Jan Weiler: Der Markisenmann, Heyne Verlag, München 2022, 336 Seiten, €22,00, 978-3-453-27377-1

„Man muss aber auch anmerken, dass diese Exemplare recht günstig weggingen, weil mein Vater es nicht mit sich vereinbaren konnte, erst thälmannartige Volksreden zu halten und dann fünfhundert Euro für eine Markise zu verlangen. Es blieb meistens bei hundertfünfzig Euro, manchmal sogar darunter.“

Ronald Papen ist der Markisenmann aus dem Osten, der im Jahre 2005 die Restbestände der DDR – Markisen ( Dekor Mumbai und Kopenhagen – „schwierige Optik“) in schreienden wie unerträglichen Farben und Mustern als Vertreter von Tür zu Tür im Ruhrgebiet an den Mann oder die Frau bringen muss. Dafür wohnt er in einem Gewerbegebiet in einer Lagerhalle und scheint sich auf eine gewisse Art zu kasteien, denn das Verkaufen ist alles andere als sein Talent. Seine fünfzehnjährige Tochter Kim, die auch die Erzählerin ( Sie ist heute 31 Jahre alt und blickt auf ihr 15. Lebensjahr zurück. ) dieser doch sehr skurrilen Geschichte ist, hat Papen seit gut dreizehn Jahren nicht gesehen. Nun soll sie zur Strafe die Sommerferien, immerhin sechs lange Wochen, mit dem unbekannten Vater verbringen.

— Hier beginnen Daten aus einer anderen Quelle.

(** Two parallel reviews of issue 7: the third failure with one signature trips. *)
Lemma fuse_exact_witness :
  streak_outcomes (mkStreaks None ∅)
    [OpLoad 0; OpLoad 1; OpRecord 0 7 (lit "a"); OpRecord 1 7 (lit "a"); OpRecord 0 7 (lit "b"); OpRecord 1 7 (lit "b"); OpRecord 0 7 (lit "b")]
  = [None; None; Some (Continue 1); Some (Continue 2); Some (Continue 1); Some (Continue 2); Some (Tripped 3)].
Proof.
  rewrite fuse_exact; [by vm_compute|]. cbn. lia.
Defined.
(* ===== verification/Arbiter.v ===== *)
(** * Who is woken by a message on the board

    [nemesis-board/src/arbitrator.rs]: the mentions of a message, the plan of
    nodes to wake, and the test by which a node that was offline picks up what
    mentions it ([sync_entry_targets_me] of [nemesisbot/src/board_bus.rs]).

    Which characters are alphanumeric is a table of the standard library; only
    its ASCII part is fixed ([CharClass]). *)
From S2P Require Import Prelude RustStr.

(** ** Data *)

Record NodeCandidate := mkCandidate {
  nc_id : str;
  nc_name : str;
  nc_role : str;
  nc_category : str;
  nc_online : bool;
}.

Record WakeInput := mkWakeInput {
  wi_thread_kind : str;
  wi_content : str;
  wi_sender_id : str;
  wi_issue_assignee : option str;
}.

Inductive SkipReason := Offline | Sender | NotFound | NoAssignee.

Record SkipRecord := mkSkip { sk_node_id : str; sk_reason : SkipReason }.

Record WakePlan := mkPlan { wp_targets : list str; wp_skipped : list SkipRecord; wp_to_moderator : bool }.

Definition plan_default : WakePlan := mkPlan [] [] false.

Definition thread_kind_channel : str := lit "channel".
Definition c_at : char := 64%N.

(** ** Operations *)

Section Arbiter.
Context {UC : Unicode} {CC : CharClass}.

(** A mention ends at a blank or at one of three CJK marks. *)
Definition ends_mention (c : char) : bool :=
  is_ws c || N.eqb c 65292 || N.eqb c 12290 || N.eqb c 12289.

Fixpoint take_token (s : str) : str :=
  match s with
  | [] => []
  | c :: s => if ends_mention c then [] else c :: take_token s
  end.

(** The form of a mail address is no mention. *)
Definition after_word (prev : option char) : bool :=
  match prev with Some p => is_alphanumeric p || N.eqb p c_under | None => false end.

Fixpoint mentions_from (prev : option char) (s : str) : list str :=
  match s with
  | [] => []
  | c :: s' =>
      (if N.eqb c c_at && negb (after_word prev) && nonempty (take_token s') then [take_token s'] else [])
      ++ mentions_from (Some c) s'
  end.

Definition extract_mentions (content : str) : list str := mentions_from None content.

Definition has_mentions (content : str) : bool := negb (bool_decide (extract_mentions content = [])).

(** The closure of [mentions_node]. *)
Definition token_names (node_id node_name node_role node_category t : str) : bool :=
  match strip_prefix (lit "role:") t with
  | Some role =>
      let role_lc := to_lowercase role in
      negb (bool_decide (role_lc = []))
      && (bool_decide (to_lowercase node_role = role_lc) || bool_decide (to_lowercase node_category = role_lc))
  | None =>
      let t_lc := to_lowercase t in
      bool_decide (t_lc = lit "all")
      || bool_decide (t_lc = to_lowercase node_id) || bool_decide (t_lc = to_lowercase node_name)
  end.

Definition mentions_node (content node_id node_name node_role node_category : str) : bool :=
  existsb (token_names node_id node_name node_role node_category) (extract_mentions content).

Definition push_target_or_skip (sender : str) (plan : WakePlan) (node : NodeCandidate) : WakePlan :=
  if existsb (λ t, bool_decide (t = nc_id node)) (wp_targets plan)
     || existsb (λ s, bool_decide (sk_node_id s = nc_id node)) (wp_skipped plan) then plan
  else if bool_decide (nc_id node = sender) then
    mkPlan (wp_targets plan) (wp_skipped plan ++ [mkSkip (nc_id node) Sender]) (wp_to_moderator plan)
  else if nc_online node then
    mkPlan (wp_targets plan ++ [nc_id node]) (wp_skipped plan) (wp_to_moderator plan)
  else mkPlan (wp_targets plan) (wp_skipped plan ++ [mkSkip (nc_id node) Offline]) (wp_to_moderator plan).

Definition skip_with (plan : WakePlan) (id : str) (reason : SkipReason) : WakePlan :=
  mkPlan (wp_targets plan) (wp_skipped plan ++ [mkSkip id reason]) (wp_to_moderator plan).

Definition has_role (role_lc : str) (node : NodeCandidate) : bool :=
  bool_decide (to_lowercase (nc_role node) = role_lc) || bool_decide (to_lowercase (nc_category node) = role_lc).

Definition has_name (token_lc : str) (node : NodeCandidate) : bool :=
  bool_decide (to_lowercase (nc_id node) = token_lc) || bool_decide (to_lowercase (nc_name node) = token_lc).

(** The body of the loop over the mentions. *)
Definition resolve_token (sender : str) (nodes : list NodeCandidate) (plan : WakePlan) (token : str) : WakePlan :=
  match strip_prefix (lit "role:") token with
  | Some role =>
      let role_lc := to_lowercase role in
      if bool_decide (role_lc = []) then skip_with plan (c_at :: token) NotFound
      else
        let plan := foldl (λ plan node, if has_role role_lc node then push_target_or_skip sender plan node else plan) plan nodes in
        if existsb (has_role role_lc) nodes then plan else skip_with plan (c_at :: token) NotFound
  | None =>
      if bool_decide (to_lowercase token = lit "all") then foldl (push_target_or_skip sender) plan nodes
      else
        match List.find (has_name (to_lowercase token)) nodes with
        | Some node => push_target_or_skip sender plan node
        | None => skip_with plan (c_at :: token) NotFound
        end
  end.

Definition resolve_wake_targets (input : WakeInput) (nodes : list NodeCandidate) : WakePlan :=
  match extract_mentions (wi_content input) with
  | [] =>
      if bool_decide (wi_thread_kind input = thread_kind_channel) then mkPlan [] [] true
      else
        match wi_issue_assignee input with
        | Some (c :: s) =>
            match List.find (λ n, bool_decide (nc_id n = c :: s)) nodes with
            | Some node => if nc_online node then mkPlan [c :: s] [] false else mkPlan [] [mkSkip (c :: s) Offline] false
            | None => mkPlan [] [mkSkip (c :: s) NotFound] false
            end
        | _ => mkPlan [] [mkSkip (lit "(issue)") NoAssignee] false
        end
  | mentions => foldl (resolve_token (wi_sender_id input) nodes) plan_default mentions
  end.

(** What a node asks about an entry it missed; [participated] is its memory of
    the threads it took part in. *)
Definition sync_entry_targets_me (self : NodeCandidate) (participated : bool) (content sender : str) : bool :=
  if bool_decide (sender = nc_id self) then false
  else participated || mentions_node content (nc_id self) (nc_name self) (nc_role self) (nc_category self).

Definition node_mentioned (content : str) (n : NodeCandidate) : bool :=
  mentions_node content (nc_id n) (nc_name n) (nc_role n) (nc_category n).

(** ** Lemmas *)

Definition handled (plan : WakePlan) (id : str) : Prop :=
  id ∈ wp_targets plan ∨ ∃ r, mkSkip id r ∈ wp_skipped plan.
Lemma visit_spec fuel : ∀ i color stack, in_range → whites color < fuel → search_ok color stack → i < length plan →
  (∀ top, last stack = Some top → dep top i) → visited [i] color stack (visit fuel plan i (color, stack)).
Proof.
  induction fuel as [|fuel IH]; intros i color stack Hrange Hw Hok Hi Htop; [lia|]. cbn [visit].
  destruct (color !! i) as [c|] eqn:Ec; cbn [mbind option_bind].
  2: { apply lookup_ge_None in Ec. rewrite (so_length _ _ Hok) in Ec. lia. }
  destruct (bool_decide (c = 2)) eqn:E2.
  { apply bool_decide_eq_true in E2 as ->. split; [done|]. split; [done|]. split; [by intros j ->%list_elem_of_singleton|]. split; [done|lia]. }
  destruct (bool_decide (c = 1)) eqn:E1.
  - apply bool_decide_eq_true in E1 as ->. apply (so_grey _ _ Hok) in Ec as Hin. eexists. split; [done|].
    destruct (find_idx (λ s, bool_decide (s = i)) stack) as [[k x]|] eqn:Ef.
    + apply find_idx_Some in Ef as (Hk & Hx). apply bool_decide_eq_true in Hx as ->. cbn.
      rewrite (drop_S _ i k) by done. exists i, (drop (S k) stack). split; [done|].
      rewrite <- (drop_S _ i k) by done. apply chain_snoc; [by apply chain_drop, Hok|].
      intros top Ht. apply Htop. rewrite last_lookup in *. rewrite length_drop, lookup_drop in Ht.
      apply lookup_lt_Some in Hk. rewrite <- Ht. f_equal. lia.
    + exfalso. rewrite find_idx_None in Ef. specialize (Ef i Hin).
      by rewrite bool_decide_true in Ef.
  - apply bool_decide_eq_false in E1, E2. assert (white c) as Hc by done.
    destruct (plan !! i) as [sub|] eqn:Es; cbn [mbind option_bind]; [|apply lookup_ge_None in Es; lia].
    pose proof (whites_insert color i c 1 Ec Hc) as Hw1. specialize (Hw1 ltac:(unfold white; lia)).
    assert (visited (ps_depends_on sub) (<[i := 1]> color) (stack ++ [i])
      (visit_all (visit fuel plan) (ps_depends_on sub) (<[i := 1]> color, stack ++ [i]))) as K.
    { apply (visit_all_spec _ fuel); [by intros; apply IH|lia|by eapply grey_ok| |].
      - apply Forall_forall. intros d Hd. apply (Hrange i). by exists sub.
      - intros d top Hd. rewrite last_snoc. intros [= <-]. by exists sub. }
    destruct (visit_all _ _ _) as [[[color2 stack2]|e]|]; cbn in K |- *; [|done|done].
    destruct K as (-> & Hok2 & Hd2 & Hb2 & Hw2). rewrite removelast_last.
    assert (i ∉ stack) as Hni by (rewrite <- (so_grey _ _ Hok); congruence).
    assert (color2 !! i = Some 1) as Hg by (apply (so_grey _ _ Hok2), elem_of_app; right; by left).
    split; [done|]. split; [apply black_ok; [done|done|]|split; [|split]].
    + intros d (sub' & Hsub & Hd). rewrite Es in Hsub. injection Hsub as <-. by apply Hd2.
    + intros j ->%list_elem_of_singleton. apply list_lookup_insert_eq. by eapply lookup_lt_Some.
    + intros j Hj. assert (i ≠ j) by congruence. rewrite list_lookup_insert_ne by done. apply Hb2. by rewrite list_lookup_insert_ne.
    + rewrite (whites_insert_same color2 i 1 2 Hg); unfold white; lia.
Qed.

Definition acyclic_plan : Prop := ∀ v, ¬ tc dep v v.

Lemma detect_cycle_spec : in_range →
  match detect_cycle plan with
  | None => False
  | Some (Ok _) => acyclic_plan
  | Some (Err e) => ∃ members, e = cycle_message members ∧ is_cycle members
  end.
Proof.
  intros Hr. unfold detect_cycle.
  assert (whites (replicate (length plan) 0) < S (length plan)) as Hw.
  { unfold whites. apply Nat.lt_succ_r. etrans; [apply length_filter|]. by rewrite length_replicate. }
  assert (search_ok (replicate (length plan) 0) []) as Hok.
  { split.
    - by rewrite length_replicate.
    - intros j. rewrite elem_of_nil. split; [|done]. by intros [? _]%lookup_replicate.
    - intros j d [? _]%lookup_replicate. done.
    - intros j [? _]%lookup_replicate. done.
    - intros k a b. by rewrite lookup_nil. }
  pose proof (visit_all_spec (visit (S (length plan)) plan) (S (length plan)) (seq 0 (length plan)) _ [] (λ i c s, visit_spec _ i c s Hr) Hw Hok) as K.
  destruct (visit_all _ _ _) as [[[color stack]|e]|]; cbn [mbind option_bind].
  - destruct K as (_ & Hok' & Hb & _); [by apply Forall_seq; lia|done|]. intros v Hv. apply (so_acyclic _ _ Hok' v); [|done].
    apply Hb, elem_of_seq. assert (∃ d, dep v d) as (d & sub & Hs & _) by (inversion Hv; eauto). apply lookup_lt_Some in Hs. lia.
  - apply K; [by apply Forall_seq; lia|done].
  - apply K; [by apply Forall_seq; lia|done].
Qed.
End Search.

(** ** Shared files *)

Definition touches (sub : PlannedSubIssue) : list str := parse_touch_paths (ps_acceptance_criteria sub).

Definition declares (plan : list PlannedSubIssue) (i : nat) (path : str) : Prop :=
  ∃ sub, plan !! i = Some sub ∧ path ∈ touches sub.

Lemma parse_touch_NoDup s : NoDup (parse_touch_paths s).
Proof.
  unfold parse_touch_paths. assert (∀ l out, NoDup out → NoDup (foldl (λ out line,
    match strip_prefix (lit "[TOUCH]") (trim line) with
    | Some p => let p := trim p in if bool_decide (p = []) || bool_decide (p ∈ out) then out else out ++ [p]
    | None => out end) out l)) as H; [|apply H; constructor].
  induction l as [|line l IH]; intros out Hout; [done|]. cbn [foldl]. apply IH.
  destruct (strip_prefix _ _) as [p|]; [|done]. cbn zeta. destruct (bool_decide (trim p = [])); [done|].
  destruct (bool_decide (trim p ∈ out)) eqn:E; [done|]. apply bool_decide_eq_false in E. cbn [orb].
  apply NoDup_app. split; [done|]. split; [|apply NoDup_singleton]. intros x Hx ->%list_elem_of_singleton. done.
Qed.

(** The owners after one more sub-issue. *)
Definition add_owner (i : nat) (owners : gmap str (list nat)) (path : str) : gmap str (list nat) :=
  <[path := default [] (owners !! path) ++ [i]]> owners.

Lemma add_owners_lookup i paths path : ∀ owners, NoDup paths →
  default [] (foldl (add_owner i) owners paths !! path) =
  default [] (owners !! path) ++ (if decide (path ∈ paths) then [i] else []).
Proof.
  induction paths as [|p paths IH]; intros owners Hp; cbn [foldl].
  { rewrite decide_False by (by intros ?%elem_of_nil). by rewrite app_nil_r. }
  apply NoDup_cons in Hp as [Hn Hp]. rewrite IH by done. unfold add_owner. destruct (decide (p = path)) as [->|Hne].
  - rewrite lookup_insert_eq. cbn [default from_option]. rewrite decide_False by done. rewrite decide_True by (by left). by rewrite app_nil_r.
  - rewrite lookup_insert_ne by done. f_equal. destruct (decide (path ∈ paths)) as [Hin|Hin].
    + by rewrite decide_True by (by right).
    + rewrite decide_False; [done|]. by intros [->|?]%elem_of_cons.
Qed.

Lemma touch_owners_snoc plan sub : touch_owners (plan ++ [sub]) = foldl (add_owner (length plan)) (touch_owners plan) (touches sub).
Proof. unfold touch_owners. rewrite imap_app, foldl_app. cbn. by rewrite Nat.add_0_r. Qed.

Lemma declares_snoc plan sub i path :
  declares (plan ++ [sub]) i path ↔ declares plan i path ∨ (i = length plan ∧ path ∈ touches sub).
Proof.
  unfold declares. split.
  - intros (s & [Hs|[Hle Hs]]%lookup_app_Some & Hp); [left; eauto|]. right.
    apply list_lookup_singleton_Some in Hs as [Hi ->]. split; [lia|done].
  - intros [(s & Hs & Hp)|[-> Hp]]; [exists s; split; [by apply lookup_app_l_Some|done]|].
    exists sub. split; [|done]. by rewrite lookup_app_r, Nat.sub_diag by lia.
Qed.

Lemma touch_owners_spec plan path :
  StronglySorted lt (default [] (touch_owners plan !! path)) ∧
  ∀ i, i ∈ default [] (touch_owners plan !! path) ↔ declares plan i path.
Proof.
  induction plan as [|sub plan [IH1 IH2]] using rev_ind.
  { unfold touch_owners. cbn. rewrite lookup_empty. split; [constructor|]. intros i. rewrite elem_of_nil. split; [done|].
    intros (s & Hs & _). by rewrite lookup_nil in Hs. }
  rewrite touch_owners_snoc, add_owners_lookup by apply parse_touch_NoDup. split.
  - apply StronglySorted_app. split; [|split; [done|destruct (decide _); repeat constructor]].
    intros x y Hx Hy. apply IH2 in Hx as (s & Hs & _). apply lookup_lt_Some in Hs.
    destruct (decide _); [apply list_elem_of_singleton in Hy as ->; done|by apply elem_of_nil in Hy].
  - intros i. rewrite elem_of_app, IH2, declares_snoc. destruct (decide (path ∈ touches sub)) as [H|H].
    + rewrite list_elem_of_singleton. split; [intros [?| ->]; auto|intros [?|[-> _]]; auto].
    + rewrite elem_of_nil. split; [intros [?|[]]; auto|intros [?|[_ ?]]; [auto|done]].
Qed.

Definition edge (plan : list PlannedSubIssue) (a b : nat) : bool := depends plan a b || depends plan b a.

Lemma omap_nil_iff {A B} (f : A → option B) l : omap f l = [] ↔ ∀ x, x ∈ l → f x = None.
Proof.
  induction l as [|x l IH]; cbn.
  - split; [by intros _ x ?%elem_of_nil|done].
  - destruct (f x) as [y|] eqn:E.
    + split; [done|]. intros H. specialize (H x (list_elem_of_here _ _)). congruence.
    + rewrite IH. split; [intros H z [->|Hz]%elem_of_cons; auto|intros H z Hz; apply H; by right].
Qed.

Lemma pair_violations_nil plan path subs : StronglySorted lt subs →
  pair_violations plan path subs = [] ↔ ∀ a b, a ∈ subs → b ∈ subs → a < b → edge plan a b = true.
Proof.
  induction 1 as [|a subs Hs IH Ha]; cbn [pair_violations].
  { split; [by intros _ a b ?%elem_of_nil|done]. }
  rewrite Forall_forall in Ha. rewrite app_nil, IH, omap_nil_iff. split.
  - intros [H1 H2] x y [->|Hx]%elem_of_cons [->|Hy]%elem_of_cons Hlt; [lia| | |by apply H2].
    + specialize (H1 y Hy). unfold edge. by destruct (depends plan a y || depends plan y a).
    + specialize (Ha x Hx). lia.
  - intros H. split.
    + intros b Hb. specialize (H a b (list_elem_of_here _ _) (list_elem_of_further _ _ _ Hb) (Ha b Hb)). unfold edge in H. by rewrite H.
    + intros x y Hx Hy. apply H; by right.
Qed.

(** No two sub-issues write one file without an order between them. *)
Definition touch_ok (plan : list PlannedSubIssue) : Prop :=
  ∀ a b path, a < b → declares plan a path → declares plan b path → edge plan a b = true.

Lemma bind_nil_iff {A B} (f : A → list B) l : l ≫= f = [] ↔ ∀ x, x ∈ l → f x = [].
Proof.
  induction l as [|x l IH]; cbn; [split; [by intros _ x ?%elem_of_nil|done]|]. rewrite app_nil, IH.
  split; [intros [H1 H2] y [->|Hy]%elem_of_cons; auto|intros H; split; [apply H; by left|intros y Hy; apply H; by right]].
Qed.

Lemma touch_violations_nil plan : touch_violations plan = [] ↔ touch_ok plan.
Proof.
  unfold touch_violations. rewrite bind_nil_iff. split.
  - intros H a b path Hlt Ha Hb. destruct (touch_owners_spec plan path) as [Hs Hin].
    apply Hin in Ha. apply Hin in Hb. destruct (touch_owners plan !! path) as [l|] eqn:E; [|by apply elem_of_nil in Ha].
    cbn in Ha, Hb, Hs. assert ((path, l) ∈ merge_sort path_le (map_to_list (touch_owners plan))) as Hm.
    { rewrite merge_sort_Permutation. by apply elem_of_map_to_list. }
    specialize (H _ Hm). cbn beta iota in H. destruct (Nat.ltb_spec (length l) 2) as [Hl|Hl].
    + destruct l as [|x [|y l]]; [by apply elem_of_nil in Ha| |cbn in Hl; lia].
      apply list_elem_of_singleton in Ha, Hb. lia.
    + by apply (proj1 (pair_violations_nil plan path l Hs) H).
  - intros H [path l] Hm. rewrite merge_sort_Permutation in Hm. apply elem_of_map_to_list in Hm.
    destruct (touch_owners_spec plan path) as [Hs Hin]. rewrite Hm in Hs, Hin. cbn in Hs, Hin.
    destruct (length l <? 2); [done|]. apply pair_violations_nil; [done|]. intros a b Ha Hb Hlt.
    apply (H a b path Hlt); by apply Hin.
Qed.
Lemma open_row_false task l : open_row task l = false ↔ ∀ d, d ∈ l → dp_task_id d = task → active d = false.
Proof.
  unfold open_row. split.
  - intros H d Hd Ht. destruct (active d) eqn:Ea; [|done]. assert (existsb (λ d, bool_decide (dp_task_id d = task) && active d) l = true) as C; [|congruence].
    apply existsb_exists. exists d. split; [by apply list_elem_of_In|]. by rewrite bool_decide_true, Ea.
  - intros H. destruct (existsb _ l) eqn:E; [|done]. apply existsb_exists in E as (d & Hd & E). apply andb_true_iff in E as [E1 E2].
    apply bool_decide_eq_true in E1. apply list_elem_of_In in Hd. by rewrite (H d Hd E1) in E2.
Qed.

Lemma closed_stays task l l' : row_change l l' → closed task l → closed task l'.
Proof.
  intros [f Hf|d Hd Hnew _] [(x & Hx & Ht) Ho].
  - split.
    + exists (f x). split; [by apply list_elem_of_fmap_2|]. by rewrite (proj1 (Hf x)).
    + apply open_row_false. intros y (z & -> & Hz)%list_elem_of_fmap Hy. destruct (Hf z) as (E1 & _ & E3). rewrite E1 in Hy.
      rewrite open_row_false in Ho. specialize (Ho z Hz Hy). destruct (active (f z)); [|done]. by rewrite E3 in Ho.
  - split; [exists x; split; [apply elem_of_app; by left|done]|]. apply open_row_false.
    intros y [Hy|Hy%list_elem_of_singleton]%elem_of_app Hyt; [by apply (proj1 (open_row_false task l) Ho)|]. subst y. destruct (Hnew x Hx). congruence.
Qed.

Lemma open_row_exists task l : open_row task l = true → ∃ d, d ∈ l ∧ dp_task_id d = task.
Proof.
  unfold open_row. intros (d & Hd & E)%existsb_exists. exists d. apply andb_true_iff in E as [E _]. apply bool_decide_eq_true in E.
  split; [by apply list_elem_of_In|done].
Qed.

Lemma close_rows_closed task to l : active (mkDispatch [] 0 [] to) = false → open_row task l = true → closed task (close_rows task to l).
Proof.
  intros Ht Ho. apply open_row_exists in Ho as (d & Hd & Hdt). split.
  - eexists. split; [by apply list_elem_of_fmap_2|]. by destruct (bool_decide (dp_task_id d = task) && active d).
  - apply open_row_false. intros y (z & -> & Hz)%list_elem_of_fmap. destruct (bool_decide (dp_task_id z = task) && active z) eqn:E; [done|].
    intros Hy. by rewrite bool_decide_true in E.
Qed.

Ihre gleichgültige Mutter, der verhasste, steinreiche Stiefvater Heiko und der extrem unsympathische jüngere Halbbruder Jeff verbringen derweil ihre Ferien in Miami. Allerdings hat sich die wohlstandsverwahrloste Kim auch so einiges geleistet. Immerhin könnte man ihr neben der ganzen Schulschwänzerei unterstellen, dass sie versucht hat, ihren Bruder anzuzünden, wobei das wirklich nur ein Unfall war.
Kim wird nun beim Vater abgeladen und würde am liebsten sofort diesen Schrottplatz bei Duisburg verlassen. Doch nach und nach nähern sich der hilflose, aber auch begeisterungsfähige Mann und das eigentlich ziemlich einsame junge Mädchen an. Sie hört bei den Autotouren die schrecklichen DDR-Bands wie Puhdys oder Stern Meißen und er, der aus Beelitz bei Berlin stammende ehemalige Ossi, beginnt langsam, sein Kind kennenzulernen.
Papen ist jedenfalls nicht in der Lage, seine sowieso völlig geschmacklosen Markisen zu verkaufen. Da kommt jetzt Kim ins Spiel und zeigt dem Vater als Türöffnerin, wie man im Westen die Leute mit glaubwürdigen Lügen über den Tisch zieht. Beide entwickeln ein Geschäftsmodell bei dem Papen in die Gewinnzone überwechselt. Nebenbei lernt Kim die Kumpels von Papen, alle ebenfalls nette aber völlig unfähige Typen in den Vierzigern kennen, die unheimlich gern wetten. Und dann ist da noch der gleichaltrige Alik, ein Außenseiter mit seiner sibirischen Mama und dem tunesischen Vater und seinem Lieblingsthema: Recycling.
Wie diese sechs Wochen zu den besten Sommerferien für Kim werden, davon lässt Jan Weiler seine Hauptfigur auf eine sehr komische Weise erzählen.
Warum der Ossi mit diesen sinnlosen Markisen, bei denen nicht mal die Halterungen und Schrauben etwas taugen, durch die westlichen Landen reist, beichtet der beschämte Papen erst am Ende seiner Tochter. Und immer wenn es um die DDR geht, ist die Staatssicherheit nicht weit. Und ohne es zu ahnen, befriedet der Vater auch die Spannungen, die zwischen Kims Eltern und dem vielleicht doch nicht ungeliebten Kind entstanden sind.

Jan Weiler erzählt eine Wohlfühlgeschichte, über Menschen aus der DDR, die in den Westen übergewechselt sind und nun, zumindest Papen, sich versuchen von einer Schuld freizukaufen.
Witzig, unterhaltsam und wie immer skurril!